Work to be completed
Identify all lines in the data containing the string "simpl". Copy them out.

(Stored data entries)
====
(** The effect's result is accepted by the policy, on an authority read after the dispatch. *)
Definition result_accepted (h : list event) (subject : jstr) (r : GovernedEffectReceipt) (i : SettleInput) : Prop :=
  se_status i = StSucceeded /\ exists result latest decision post,
  Some (DoCompleted result) ∈ outcomes h /\ (subject, latest) ∈ authorities (after_dispatch h) /\
  pd_decision decision = Allow /\ pd_proposal_digest decision = gr_proposalDigest r /\
  evaluatePostDispatch (post_input decision latest result) = Ok post /\ po_decision post = Accept /\
  se_resultSha256 i = Some (po_raw_result_sha256 post) /\
  se_providerVisibleResult i = Some (default [] (po_provider_result post)).

Definition settle_grounds (h : list event) (subject : jstr) (i : SettleInput) : Prop :=
  forall r, r ∈ crossings h ->
  se_receiptId i = gr_receiptId r /\ outcomes h <> [] /\
  (gr_effect r <> EffectRead -> proved_absent h i \/ result_accepted h subject r i).

(** The limits an execution keeps to. *)
Definition limits (h : list event) (c : Call) : Prop :=
  (length h <= 12)%nat /\
  match c with
  | Dispatch _ _ => outcomes h = []
  | Store (ReserveAllowed i) =>
      outcomes h = [] /\ (length (reservations h) <= 1)%nat /\
      exists nowMs, canonical_ms (ri_now i) = Some nowMs /\
      ri_leaseExpiresAt i = toISOString (nowMs + co_leaseTtlMs this)
  | Store (RepairBeforeDispatch _ _ _ _) => outcomes h = [] /\ crossings h = [] /\ repairs h = []
  | Store (CrossDispatchBoundary _ _ _ _) => crossings h = []
  | Store (EnsureIndeterminateReconciliation i) => rc_maxClaimAttempts i = co_maxReconciliationClaims this
  | _ => True
  end.

(** Each call of an execution for [subject]. *)
Definition call_ok (subject : jstr) (h : list event) (c : Call) : Prop :=
  limits h c /\ match c with Store (Settle i) => settle_grounds h subject i | _ => True end.

(** What the result of an execution that dispatched rests on. *)
Definition recorded (h : list event) (res : GovernedEffectExecutionResult) : Prop :=
  match res with
  | XSucceeded receipt visible =>
      (exists i, (i, Some receipt) ∈ settlements h /\ se_status i = StSucceeded /\
                 se_providerVisibleResult i = Some visible) \/
      (exists i, (i, Some (IrTerminal receipt)) ∈ recoveries h /\ gr_status receipt = GSucceeded)
  | XFailed receipt =>
      (exists i, (i, Some receipt) ∈ settlements h /\ se_status i = StFailed) \/
      (exists i, (i, Some (IrTerminal receipt)) ∈ recoveries h /\ gr_status receipt = GFailed)
  | XIndeterminate receipt job => exists i, (i, Some (IrIndeterminate receipt job)) ∈ recoveries h
  | XInFlight receipt => exists i, (i, Some (IrTerminal receipt)) ∈ recoveries h
  | _ => False
  end.

Definition result_ok (h : list event) (res : GovernedEffectExecutionResult) : Prop :=
  (length h <= 13)%nat /\
  (outcomes h <> [] -> recorded h res) /\
  match res with
  | XDenied decision => pd_decision decision = Deny /\ forallb read_only h = true
  | XConfirmationRequired decision => pd_decision decision = RequireConfirmation /\ forallb read_only h = true
  | _ => True
  end.

(** ** Histories grow at the end *)

Lemma crossings_app h l : crossings (h ++ l) = crossings h ++ crossings l.
Proof. apply omap_app. Qed.
Lemma outcomes_app h l : outcomes (h ++ l) = outcomes h ++ outcomes l.
Proof. apply omap_app. Qed.
Lemma settlements_app h l : settlements (h ++ l) = settlements h ++ settlements l.
Proof. apply omap_app. Qed.
Lemma recoveries_app h l : recoveries (h ++ l) = recoveries h ++ recoveries l.
Proof. apply omap_app. Qed.
Lemma settled_last h i r : (i, r) ∈ settlements (h ++ [called (Store (Settle i)) r]).
Proof. rewrite settlements_app. set_solver. Qed.
Lemma recovered_last h i r : (i, r) ∈ recoveries (h ++ [called (Store (EnsureIndeterminateReconciliation i)) r]).
Proof. rewrite recoveries_app. set_solver. Qed.
Lemma after_dispatch_app h l : outcomes h = [] -> after_dispatch (h ++ l) = after_dispatch l.
Proof. induction h as [|[[]] h IH]; simpl; intros H; try done; by apply IH. Qed.

(** A history before the dispatch boundary. *)
Record fresh (n : nat) (h : list event) : Prop := {
  fr_outcomes : outcomes h = [];
  fr_crossings : crossings h = [];
  fr_length : (length h <= n)%nat;
}.

Lemma fresh_snoc n h c r : fresh n h -> grants c r = None -> (forall a i, c <> Dispatch a i) -> fresh (S n) (h ++ [called c r]).
Proof.
  intros [Ho Hc Hn] Hg Hd. split; [rewrite outcomes_app, Ho|rewrite crossings_app, Hc|rewrite length_app; simpl; lia].
  - destruct c; try done. by destruct (Hd action input).
  - simpl. by rewrite Hg.
Qed.

#[local] Arguments evaluatePostDispatch : simpl never.
#[local] Arguments evaluatePreDispatch : simpl never.
#[local] Arguments Nat.leb : simpl never.

(** Settles the side conditions on a concrete history. *)
Ltac history :=
  rewrite ?crossings_app, ?outcomes_app, ?settlements_app, ?recoveries_app, ?length_app in *; simpl in *.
====
Task solution
Proof. induction h as [|[[]] h IH]; simpl; intros H; try done; by apply IH. Qed.
  intros [Ho Hc Hn] Hg Hd. split; [rewrite outcomes_app, Ho|rewrite crossings_app, Hc|rewrite length_app; simpl; lia].
  - simpl. by rewrite Hg.
#[local] Arguments evaluatePostDispatch : simpl never.
#[local] Arguments evaluatePreDispatch : simpl never.
#[local] Arguments Nat.leb : simpl never.
  rewrite ?crossings_app, ?outcomes_app, ?settlements_app, ?recoveries_app, ?length_app in *; simpl in *.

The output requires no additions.